> Assignment
Print out each entry below exactly, please.

Collected data entries

▬▬▬▬▬▬▬▬▬▬

(* ===== verification/AllocTable.v ===== *)
(** * The allocation table

    [class AllocationTable] of extra/texas/src/runtime/AllocationTable.{hpp,cpp}:
    the map from addresses to tracked blocks.  Blocks whose length is one of
    [maskLengths] live in a hash table that is probed with the masked address,
    all others in a sorted map that is searched for the predecessor. *)

From S2P Require Import Prelude Helpers OrdMap Objects.

(** ** Data *)

(** [typedef boost::adjacency_list<vecS, vecS, directedS, Vertex, Edge> graph_t]:
    vertex [n] is the [n]th element of [vertices]; every edge has weight 1. *)
Record graph_t := mkGraph {
  vertices : list aptr;
  edges : list (nat * nat);
}.

Definition empty_graph : graph_t := mkGraph [] [].

(** [class SmartPointerCycle] *)
Record SmartPointerCycle := mkCycle {
  cycle : list aptr;
  cycle_states : gset sptr; (** [states] *)
  weakPoint : option aptr;
}.

(** [class AllocationTable].  [masks] and [maskLengths] are unordered sets; the
    lists hold their iteration order, which no theorem depends on. *)
Record AllocationTable := mkTable {
  sortedAllocationTable : list (Z * aptr);
  hashAllocationTable : gmap Z aptr;
  allocConnections : graph_t;
  masks : list Z;
  maskLengths : list Z;
  cycles : list SmartPointerCycle;
}.

(** [AllocationTable::AllocationTable()] *)
Definition new_AllocationTable : AllocationTable :=
  mkTable [] ∅ empty_graph [] [] [].

Definition set_sorted (x : list (Z * aptr)) (t : AllocationTable) : AllocationTable :=
  mkTable x (hashAllocationTable t) (allocConnections t) (masks t) (maskLengths t) (cycles t).
Definition set_hash (x : gmap Z aptr) (t : AllocationTable) : AllocationTable :=
  mkTable (sortedAllocationTable t) x (allocConnections t) (masks t) (maskLengths t) (cycles t).
Definition set_masks (x : list Z) (t : AllocationTable) : AllocationTable :=
  mkTable (sortedAllocationTable t) (hashAllocationTable t) (allocConnections t) x (maskLengths t) (cycles t).
Definition set_maskLengths (x : list Z) (t : AllocationTable) : AllocationTable :=
  mkTable (sortedAllocationTable t) (hashAllocationTable t) (allocConnections t) (masks t) x (cycles t).
Definition set_connections (x : graph_t) (t : AllocationTable) : AllocationTable :=
  mkTable (sortedAllocationTable t) (hashAllocationTable t) x (masks t) (maskLengths t) (cycles t).
Definition set_cycles (x : list SmartPointerCycle) (t : AllocationTable) : AllocationTable :=
  mkTable (sortedAllocationTable t) (hashAllocationTable t) (allocConnections t) (masks t) (maskLengths t) x.

(** [unordered_set::insert] *)
Definition uset_insert (x : Z) (l : list Z) : list Z :=
  if decide (x ∈ l) then l else x :: l.

(** ** Masks *)

(** [MaskKey] *)
Definition MaskKey (ptr mask : Z) : Z := Z.land ptr mask.

(** [(mask >> shiftInt) << shiftInt] for [mask = -1] *)
Definition mask_of_shift (shiftInt : Z) : Z :=
  wrap64 (Z.shiftl (Z.shiftr (two64 - 1) shiftInt) shiftInt).

Section log2.
  (** [(uint64_t)(float)log2(length)]: the floating-point logarithm of the C
      library, truncated. *)
  Context (log2 : Z → Z).

  (** [AddMaskForLength]; a length that is no power of two only triggers a
      debug message. *)
Definition AddMaskForLength (len : Z) (t : AllocationTable) : AllocationTable :=
    let shiftInt := log2 len in
    let mask := mask_of_shift shiftInt in
    set_maskLengths (uset_insert len (maskLengths t)) (set_masks (uset_insert mask (masks t)) t).

  (** [AllocationTable(uint64_t mask)] and
      [AllocationTable(std::unordered_set<uint64_t> masks)] *)
Definition new_AllocationTable_mask (mask : Z) : AllocationTable :=
    AddMaskForLength mask new_AllocationTable.
Definition new_AllocationTable_masks (ms : list Z) : AllocationTable :=
    foldl (λ t i, AddMaskForLength i t) new_AllocationTable ms.
End log2.

(** ** Search, insertion, deletion *)

(** The first loop of [findAllocation]: probe the hash table with every mask. *)
Fixpoint find_masked (key : Z) (ms : list Z) (h : gmap Z aptr) : option aptr :=
  match ms with
  | [] => None
  | mask :: ms =>
      match h !! MaskKey key mask with
      | Some a => Some a
      | None => find_masked key ms h
      end
  end.

(** [Allocation* findAllocation(void* key)].  The outer option is a crash
    (a table entry that points to no object), the inner one [nullptr]. *)
Definition findAllocation (t : AllocationTable) (rt : Runtime) (key : Z) : option (option aptr) :=
  match find_masked key (masks t) (hashAllocationTable t) with
  | Some a => Some (Some a)
  | None =>
      let '(before, from) := om_lower_bound key (sortedAllocationTable t) in
      match from with
      | [] => Some None
      | (blockStart, a) :: _ =>
          _ ← allocs rt !! a;
          if decide (blockStart = key) then Some (Some a)
          else
            match last before with
            | Some (blockStart', a') =>
                ob ← allocs rt !! a';
                if decide (doesItAlias blockStart' (length ob) key = -1)
                then Some None else Some (Some a')
            | None => Some None
            end
      end
  end.

(** [InsertAllocation]; [insert] keeps an existing entry of either table. *)
Definition InsertAllocation (key : Z) (entry : aptr) (rt : Runtime) (t : AllocationTable)
    : option AllocationTable :=
  ob ← allocs rt !! entry;
  Some (if decide (length ob ∈ maskLengths t) then
    match hashAllocationTable t !! key with
    | Some _ => t
    | None => set_hash (<[key := entry]> (hashAllocationTable t)) t
    end
  else set_sorted (om_insert key entry (sortedAllocationTable t)) t).

(** [DeleteAllocation] *)
Definition DeleteAllocation (key : Z) (t : AllocationTable) : AllocationTable :=
  match hashAllocationTable t !! key with
  | Some _ => set_hash (delete key (hashAllocationTable t)) t
  | None => set_sorted (om_erase key (sortedAllocationTable t)) t
  end.

(** [Clear] *)
Definition Clear (t : AllocationTable) : AllocationTable :=
  set_sorted [] (set_hash ∅ t).

(** [MergeTable(tableToMerge, overwrite)].  The loops over the hash table visit
    each key once, so they are a biased union. *)
Definition MergeTable (tableToMerge : AllocationTable) (overwrite : bool) (t : AllocationTable)
    : AllocationTable :=
  let t := set_masks (foldl (λ l m, uset_insert m l) (masks t) (masks tableToMerge)) t in
  if overwrite then
    let t := set_hash (hashAllocationTable tableToMerge ∪ hashAllocationTable t) t in
    set_sorted (foldl (λ m p, om_assign p.1 p.2 m) (sortedAllocationTable t)
      (sortedAllocationTable tableToMerge)) t
  else
    let t := set_hash (hashAllocationTable t ∪ hashAllocationTable tableToMerge) t in
    set_sorted (foldl (λ m p, om_insert p.1 p.2 m) (sortedAllocationTable t)
      (sortedAllocationTable tableToMerge)) t.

▬▬▬▬▬▬▬▬▬▬

> Problem solution
(* ===== verification/AllocTable.v ===== *)
(** * The allocation table

    [class AllocationTable] of extra/texas/src/runtime/AllocationTable.{hpp,cpp}:
    the map from addresses to tracked blocks.  Blocks whose length is one of
    [maskLengths] live in a hash table that is probed with the masked address,
    all others in a sorted map that is searched for the predecessor. *)

From S2P Require Import Prelude Helpers OrdMap Objects.

(** ** Data *)

(** [typedef boost::adjacency_list<vecS, vecS, directedS, Vertex, Edge> graph_t]:
    vertex [n] is the [n]th element of [vertices]; every edge has weight 1. *)
Record graph_t := mkGraph {
  vertices : list aptr;
  edges : list (nat * nat);
}.

Definition empty_graph : graph_t := mkGraph [] [].

(** [class SmartPointerCycle] *)
Record SmartPointerCycle := mkCycle {
  cycle : list aptr;
  cycle_states : gset sptr; (** [states] *)
  weakPoint : option aptr;
}.

(** [class AllocationTable].  [masks] and [maskLengths] are unordered sets; the
    lists hold their iteration order, which no theorem depends on. *)
Record AllocationTable := mkTable {
  sortedAllocationTable : list (Z * aptr);
  hashAllocationTable : gmap Z aptr;
  allocConnections : graph_t;
  masks : list Z;
  maskLengths : list Z;
  cycles : list SmartPointerCycle;
}.

(** [AllocationTable::AllocationTable()] *)
Definition new_AllocationTable : AllocationTable :=
  mkTable [] ∅ empty_graph [] [] [].

Definition set_sorted (x : list (Z * aptr)) (t : AllocationTable) : AllocationTable :=
  mkTable x (hashAllocationTable t) (allocConnections t) (masks t) (maskLengths t) (cycles t).
Definition set_hash (x : gmap Z aptr) (t : AllocationTable) : AllocationTable :=
  mkTable (sortedAllocationTable t) x (allocConnections t) (masks t) (maskLengths t) (cycles t).
Definition set_masks (x : list Z) (t : AllocationTable) : AllocationTable :=
  mkTable (sortedAllocationTable t) (hashAllocationTable t) (allocConnections t) x (maskLengths t) (cycles t).
Definition set_maskLengths (x : list Z) (t : AllocationTable) : AllocationTable :=
  mkTable (sortedAllocationTable t) (hashAllocationTable t) (allocConnections t) (masks t) x (cycles t).
Definition set_connections (x : graph_t) (t : AllocationTable) : AllocationTable :=
  mkTable (sortedAllocationTable t) (hashAllocationTable t) x (masks t) (maskLengths t) (cycles t).
Definition set_cycles (x : list SmartPointerCycle) (t : AllocationTable) : AllocationTable :=
  mkTable (sortedAllocationTable t) (hashAllocationTable t) (allocConnections t) (masks t) (maskLengths t) x.

(** [unordered_set::insert] *)
Definition uset_insert (x : Z) (l : list Z) : list Z :=
  if decide (x ∈ l) then l else x :: l.

(** ** Masks *)

(** [MaskKey] *)
Definition MaskKey (ptr mask : Z) : Z := Z.land ptr mask.

(** [(mask >> shiftInt) << shiftInt] for [mask = -1] *)
Definition mask_of_shift (shiftInt : Z) : Z :=
  wrap64 (Z.shiftl (Z.shiftr (two64 - 1) shiftInt) shiftInt).

Section log2.
  (** [(uint64_t)(float)log2(length)]: the floating-point logarithm of the C
      library, truncated. *)
  Context (log2 : Z → Z).

  (** [AddMaskForLength]; a length that is no power of two only triggers a
      debug message. *)
Definition AddMaskForLength (len : Z) (t : AllocationTable) : AllocationTable :=
    let shiftInt := log2 len in
    let mask := mask_of_shift shiftInt in
    set_maskLengths (uset_insert len (maskLengths t)) (set_masks (uset_insert mask (masks t)) t).

  (** [AllocationTable(uint64_t mask)] and
      [AllocationTable(std::unordered_set<uint64_t> masks)] *)
Definition new_AllocationTable_mask (mask : Z) : AllocationTable :=
    AddMaskForLength mask new_AllocationTable.
Definition new_AllocationTable_masks (ms : list Z) : AllocationTable :=
    foldl (λ t i, AddMaskForLength i t) new_AllocationTable ms.
End log2.

(** ** Search, insertion, deletion *)

(** The first loop of [findAllocation]: probe the hash table with every mask. *)
Fixpoint find_masked (key : Z) (ms : list Z) (h : gmap Z aptr) : option aptr :=
  match ms with
  | [] => None
  | mask :: ms =>
      match h !! MaskKey key mask with
      | Some a => Some a
      | None => find_masked key ms h
      end
  end.

(** [Allocation* findAllocation(void* key)].  The outer option is a crash
    (a table entry that points to no object), the inner one [nullptr]. *)
Definition findAllocation (t : AllocationTable) (rt : Runtime) (key : Z) : option (option aptr) :=
  match find_masked key (masks t) (hashAllocationTable t) with
  | Some a => Some (Some a)
  | None =>
      let '(before, from) := om_lower_bound key (sortedAllocationTable t) in
      match from with
      | [] => Some None
      | (blockStart, a) :: _ =>
          _ ← allocs rt !! a;
          if decide (blockStart = key) then Some (Some a)
          else
            match last before with
            | Some (blockStart', a') =>
                ob ← allocs rt !! a';
                if decide (doesItAlias blockStart' (length ob) key = -1)
                then Some None else Some (Some a')
            | None => Some None
            end
      end
  end.

(** [InsertAllocation]; [insert] keeps an existing entry of either table. *)
Definition InsertAllocation (key : Z) (entry : aptr) (rt : Runtime) (t : AllocationTable)
    : option AllocationTable :=
  ob ← allocs rt !! entry;
  Some (if decide (length ob ∈ maskLengths t) then
    match hashAllocationTable t !! key with
    | Some _ => t
    | None => set_hash (<[key := entry]> (hashAllocationTable t)) t
    end
  else set_sorted (om_insert key entry (sortedAllocationTable t)) t).

(** [DeleteAllocation] *)
Definition DeleteAllocation (key : Z) (t : AllocationTable) : AllocationTable :=
  match hashAllocationTable t !! key with
  | Some _ => set_hash (delete key (hashAllocationTable t)) t
  | None => set_sorted (om_erase key (sortedAllocationTable t)) t
  end.

(** [Clear] *)
Definition Clear (t : AllocationTable) : AllocationTable :=
  set_sorted [] (set_hash ∅ t).

(** [MergeTable(tableToMerge, overwrite)].  The loops over the hash table visit
    each key once, so they are a biased union. *)
Definition MergeTable (tableToMerge : AllocationTable) (overwrite : bool) (t : AllocationTable)
    : AllocationTable :=
  let t := set_masks (foldl (λ l m, uset_insert m l) (masks t) (masks tableToMerge)) t in
  if overwrite then
    let t := set_hash (hashAllocationTable tableToMerge ∪ hashAllocationTable t) t in
    set_sorted (foldl (λ m p, om_assign p.1 p.2 m) (sortedAllocationTable t)
      (sortedAllocationTable tableToMerge)) t
  else
    let t := set_hash (hashAllocationTable t ∪ hashAllocationTable tableToMerge) t in
    set_sorted (foldl (λ m p, om_insert p.1 p.2 m) (sortedAllocationTable t)
      (sortedAllocationTable tableToMerge)) t.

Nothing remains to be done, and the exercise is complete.